▶ [What you will do]: Could you retype every line of the data underneath without altering anything?

▶ [Data to use]:
Lemma run_requested_next old schedule req w n w1 :
  run (requested_next_run old schedule req) w = (n, w1) ->
  aside w w1 /\ match up_schedule req, up_enabled req with None, None => n = job_next_run_at old | _, _ => True end.
Proof.
  intros Hrun. split; [eapply run_aside; [|exact Hrun]; quietly|].
  unfold requested_next_run in Hrun. destruct (up_schedule req), (up_enabled req); try done. cbn in Hrun. by injection Hrun as -> _.
Qed.

Lemma run_db_update id params w w1 row :
  run (db (CronRepo.update id params)) w = (Ok tt, w1) -> the_job id w = Some row ->
  exists row', the_job id w1 = Some row' /\
    (params = [] /\ row' = row \/ exists now, row' = set_columns (params ++ [Column.UpdatedAt now]) row).
Proof.
  intros Hrun Hrow. unfold db in Hrun. rewrite run_map_err in Hrun. destruct params as [|c params].
  - cbn in Hrun. injection Hrun as <-. exists row. split; [done|]. by left.
  - unfold CronRepo.update, CronRepo.sql, atomic in Hrun. cbn [run] in Hrun. destruct (cron_fails _); [done|].
    cbn [w_jobs set_calls] in Hrun. rewrite (find_existsb _ _ _ Hrow) in Hrun. injection Hrun as <-.
    eexists. split; [exact (updated_job id (c :: params) w row Hrow)|]. right. by eexists.
Qed.

Lemma the_job_aside id w w1 : aside w w1 -> the_job id w1 = the_job id w.
Proof. intros (_ & Hj & _). unfold the_job. by rewrite Hj. Qed.

Lemma plan_the_job id job now n w l :
  the_job id (set_events l (plan me job now (set_calls n w))) = the_job id w.
Proof. unfold plan, the_job. destruct (job_enabled job); [destruct (job_next_run_at job)|]; done. Qed.

(** C16. What a successful update tells the client is what the store holds: the
    job's row reads back as the job that was returned.  Two things differ:
    the agent type, which rows do not keep, and the limit of retries, which
    stays what it was whatever the request says; the time of the update is the
    statement's.  (The requested schedule fits an i64; a request that moves the
    job to conversations of its own finds it bound to one.) *)
Theorem update_stores_what_it_returns id req w job w' row :
  run (update_job me id req) w = (Ok job, w') ->
  the_job id w = Some row ->
  match up_schedule req with Some s => schedule_in_range s = true | None => True end ->
  up_execution_mode req = None \/ str_trim (cj_conversation_id row) <> "" ->
  exists row' now, the_job id w' = Some row' /\
    cron_job_from_row row' = Ok (as_stored (cj_max_retries row) now job).
Proof.
  intros Hrun Hrow Hrange Hconv. unfold update_job in Hrun.
  apply run_try_ok in Hrun as (old & w1 & Hload & Hrun). apply run_load_job in Hload as (Ha1 & row0 & j0 & t & Hrow0 & Hj0 & ->).
  rewrite Hrow in Hrow0. injection Hrow0 as <-.
  apply run_try_ok in Hrun as (schedule & w2 & Hsched & Hrun). cbn in Hsched. injection Hsched as Hsched <-.
  apply run_try_ok in Hrun as (mode & w3 & Hmode & Hrun). apply run_requested_mode in Hmode as [Ha3 Hmode].
  cbv zeta in Hrun. set (leaves := bool_decide _ && bool_decide _) in Hrun.
  apply run_try_ok in Hrun as ([agent_type config] & w4 & Hcfg & Hrun). apply run_requested_config in Hcfg as [Ha4 Hcfg].
  apply run_do in Hrun as (next & w5 & Hnext & Hrun). apply run_requested_next in Hnext as [Ha5 Hnext].
  apply run_do in Hrun as (cleared & w6 & Hcleared & Hrun). apply run_aside in Hcleared; [|quietly].
  apply run_do in Hrun as (updated_at & w7 & Hnow & Hrun). apply run_aside in Hnow; [|quietly].
  apply run_try_ok in Hrun as (u & w8 & Hvalid & Hrun). apply run_aside in Hvalid; [|quietly].
  apply run_try_ok in Hrun as ([] & w9 & Hupdate & Hrun).
  assert (the_job id w8 = Some row) as Hrow8.
  { rewrite (the_job_aside id w7), (the_job_aside id w6), (the_job_aside id w5), (the_job_aside id w4),
      (the_job_aside id w3), (the_job_aside id w1), (the_job_aside id w) by done. exact Hrow. }
  destruct (run_db_update _ _ _ _ _ Hupdate Hrow8) as (row' & Hrow' & Hcols).
  apply run_do in Hrun as (u1 & w10 & Hunbind & Hrun). apply run_aside in Hunbind; [|quietly].
  apply run_do in Hrun as (u2 & w11 & Hbind & Hrun). apply run_aside in Hbind; [|quietly].
  apply run_do in Hrun as (u3 & w12 & Hplan & Hrun). apply run_do in Hrun as (u4 & w13 & Hemit & Hrun).
  cbn in Hrun. injection Hrun as <- <-.
  assert (the_job id w13 = Some row') as Hfinal.
  { cbn in Hemit. injection Hemit as <- <-. unfold reschedule_job, schedule_job, atomic in Hplan. cbn [run] in Hplan.
    injection Hplan as <- <-. rewrite <- Hrow', <- (the_job_aside id w9 w10), <- (the_job_aside id w10 w11) by done.
    apply plan_the_job. }
  pose proof (decode_requested row j0 t req (mkRequested schedule mode config agent_type next cleared updated_at) leaves
    (leaves && negb (str_trim (cj_conversation_id row) =? "")%string) Hj0) as Hdec. cbn zeta in Hdec.
  destruct (decoded _ _ Hj0) as (_ & _ & _ & _ & _ & Ej).
  assert (job_conversation j0 = cj_conversation_id row) as Ec by (rewrite Ej; done).
  cbn [job_conversation with_agent_type job_mode rq_schedule rq_mode rq_config rq_agent_type rq_next_run_at rq_cleared
    rq_updated_at] in *. rewrite Ec in *.
  specialize (Hdec ltac:(done) Hrange eq_refl Hconv).
  exists row'. destruct Hcols as [[Hnil ->]|[now ->]].
  - exists (cj_updated_at row). split; [exact Hfinal|].
    etransitivity; [|exact (Hdec (cj_updated_at row))]. f_equal.
    match goal with |- row = set_columns (?p ++ _) row => change (p = []) in Hnil; rewrite Hnil end. by destruct row.
  - exists now. split; [exact Hfinal|]. exact (Hdec now).
Qed.
End Update.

▶ [Result]:
Lemma run_requested_next old schedule req w n w1 :
  run (requested_next_run old schedule req) w = (n, w1) ->
  aside w w1 /\ match up_schedule req, up_enabled req with None, None => n = job_next_run_at old | _, _ => True end.
Proof.
  intros Hrun. split; [eapply run_aside; [|exact Hrun]; quietly|].
  unfold requested_next_run in Hrun. destruct (up_schedule req), (up_enabled req); try done. cbn in Hrun. by injection Hrun as -> _.
Qed.

Lemma run_db_update id params w w1 row :
  run (db (CronRepo.update id params)) w = (Ok tt, w1) -> the_job id w = Some row ->
  exists row', the_job id w1 = Some row' /\
    (params = [] /\ row' = row \/ exists now, row' = set_columns (params ++ [Column.UpdatedAt now]) row).
Proof.
  intros Hrun Hrow. unfold db in Hrun. rewrite run_map_err in Hrun. destruct params as [|c params].
  - cbn in Hrun. injection Hrun as <-. exists row. split; [done|]. by left.
  - unfold CronRepo.update, CronRepo.sql, atomic in Hrun. cbn [run] in Hrun. destruct (cron_fails _); [done|].
    cbn [w_jobs set_calls] in Hrun. rewrite (find_existsb _ _ _ Hrow) in Hrun. injection Hrun as <-.
    eexists. split; [exact (updated_job id (c :: params) w row Hrow)|]. right. by eexists.
Qed.

Lemma the_job_aside id w w1 : aside w w1 -> the_job id w1 = the_job id w.
Proof. intros (_ & Hj & _). unfold the_job. by rewrite Hj. Qed.

Lemma plan_the_job id job now n w l :
  the_job id (set_events l (plan me job now (set_calls n w))) = the_job id w.
Proof. unfold plan, the_job. destruct (job_enabled job); [destruct (job_next_run_at job)|]; done. Qed.

(** C16. What a successful update tells the client is what the store holds: the
    job's row reads back as the job that was returned.  Two things differ:
    the agent type, which rows do not keep, and the limit of retries, which
    stays what it was whatever the request says; the time of the update is the
    statement's.  (The requested schedule fits an i64; a request that moves the
    job to conversations of its own finds it bound to one.) *)
Theorem update_stores_what_it_returns id req w job w' row :
  run (update_job me id req) w = (Ok job, w') ->
  the_job id w = Some row ->
  match up_schedule req with Some s => schedule_in_range s = true | None => True end ->
  up_execution_mode req = None \/ str_trim (cj_conversation_id row) <> "" ->
  exists row' now, the_job id w' = Some row' /\
    cron_job_from_row row' = Ok (as_stored (cj_max_retries row) now job).
Proof.
  intros Hrun Hrow Hrange Hconv. unfold update_job in Hrun.
  apply run_try_ok in Hrun as (old & w1 & Hload & Hrun). apply run_load_job in Hload as (Ha1 & row0 & j0 & t & Hrow0 & Hj0 & ->).
  rewrite Hrow in Hrow0. injection Hrow0 as <-.
  apply run_try_ok in Hrun as (schedule & w2 & Hsched & Hrun). cbn in Hsched. injection Hsched as Hsched <-.
  apply run_try_ok in Hrun as (mode & w3 & Hmode & Hrun). apply run_requested_mode in Hmode as [Ha3 Hmode].
  cbv zeta in Hrun. set (leaves := bool_decide _ && bool_decide _) in Hrun.
  apply run_try_ok in Hrun as ([agent_type config] & w4 & Hcfg & Hrun). apply run_requested_config in Hcfg as [Ha4 Hcfg].
  apply run_do in Hrun as (next & w5 & Hnext & Hrun). apply run_requested_next in Hnext as [Ha5 Hnext].
  apply run_do in Hrun as (cleared & w6 & Hcleared & Hrun). apply run_aside in Hcleared; [|quietly].
  apply run_do in Hrun as (updated_at & w7 & Hnow & Hrun). apply run_aside in Hnow; [|quietly].
  apply run_try_ok in Hrun as (u & w8 & Hvalid & Hrun). apply run_aside in Hvalid; [|quietly].
  apply run_try_ok in Hrun as ([] & w9 & Hupdate & Hrun).
  assert (the_job id w8 = Some row) as Hrow8.
  { rewrite (the_job_aside id w7), (the_job_aside id w6), (the_job_aside id w5), (the_job_aside id w4),
      (the_job_aside id w3), (the_job_aside id w1), (the_job_aside id w) by done. exact Hrow. }
  destruct (run_db_update _ _ _ _ _ Hupdate Hrow8) as (row' & Hrow' & Hcols).
  apply run_do in Hrun as (u1 & w10 & Hunbind & Hrun). apply run_aside in Hunbind; [|quietly].
  apply run_do in Hrun as (u2 & w11 & Hbind & Hrun). apply run_aside in Hbind; [|quietly].
  apply run_do in Hrun as (u3 & w12 & Hplan & Hrun). apply run_do in Hrun as (u4 & w13 & Hemit & Hrun).
  cbn in Hrun. injection Hrun as <- <-.
  assert (the_job id w13 = Some row') as Hfinal.
  { cbn in Hemit. injection Hemit as <- <-. unfold reschedule_job, schedule_job, atomic in Hplan. cbn [run] in Hplan.
    injection Hplan as <- <-. rewrite <- Hrow', <- (the_job_aside id w9 w10), <- (the_job_aside id w10 w11) by done.
    apply plan_the_job. }
  pose proof (decode_requested row j0 t req (mkRequested schedule mode config agent_type next cleared updated_at) leaves
    (leaves && negb (str_trim (cj_conversation_id row) =? "")%string) Hj0) as Hdec. cbn zeta in Hdec.
  destruct (decoded _ _ Hj0) as (_ & _ & _ & _ & _ & Ej).
  assert (job_conversation j0 = cj_conversation_id row) as Ec by (rewrite Ej; done).
  cbn [job_conversation with_agent_type job_mode rq_schedule rq_mode rq_config rq_agent_type rq_next_run_at rq_cleared
    rq_updated_at] in *. rewrite Ec in *.
  specialize (Hdec ltac:(done) Hrange eq_refl Hconv).
  exists row'. destruct Hcols as [[Hnil ->]|[now ->]].
  - exists (cj_updated_at row). split; [exact Hfinal|].
    etransitivity; [|exact (Hdec (cj_updated_at row))]. f_equal.
    match goal with |- row = set_columns (?p ++ _) row => change (p = []) in Hnil; rewrite Hnil end. by destruct row.
  - exists now. split; [exact Hfinal|]. exact (Hdec now).
Qed.
End Update.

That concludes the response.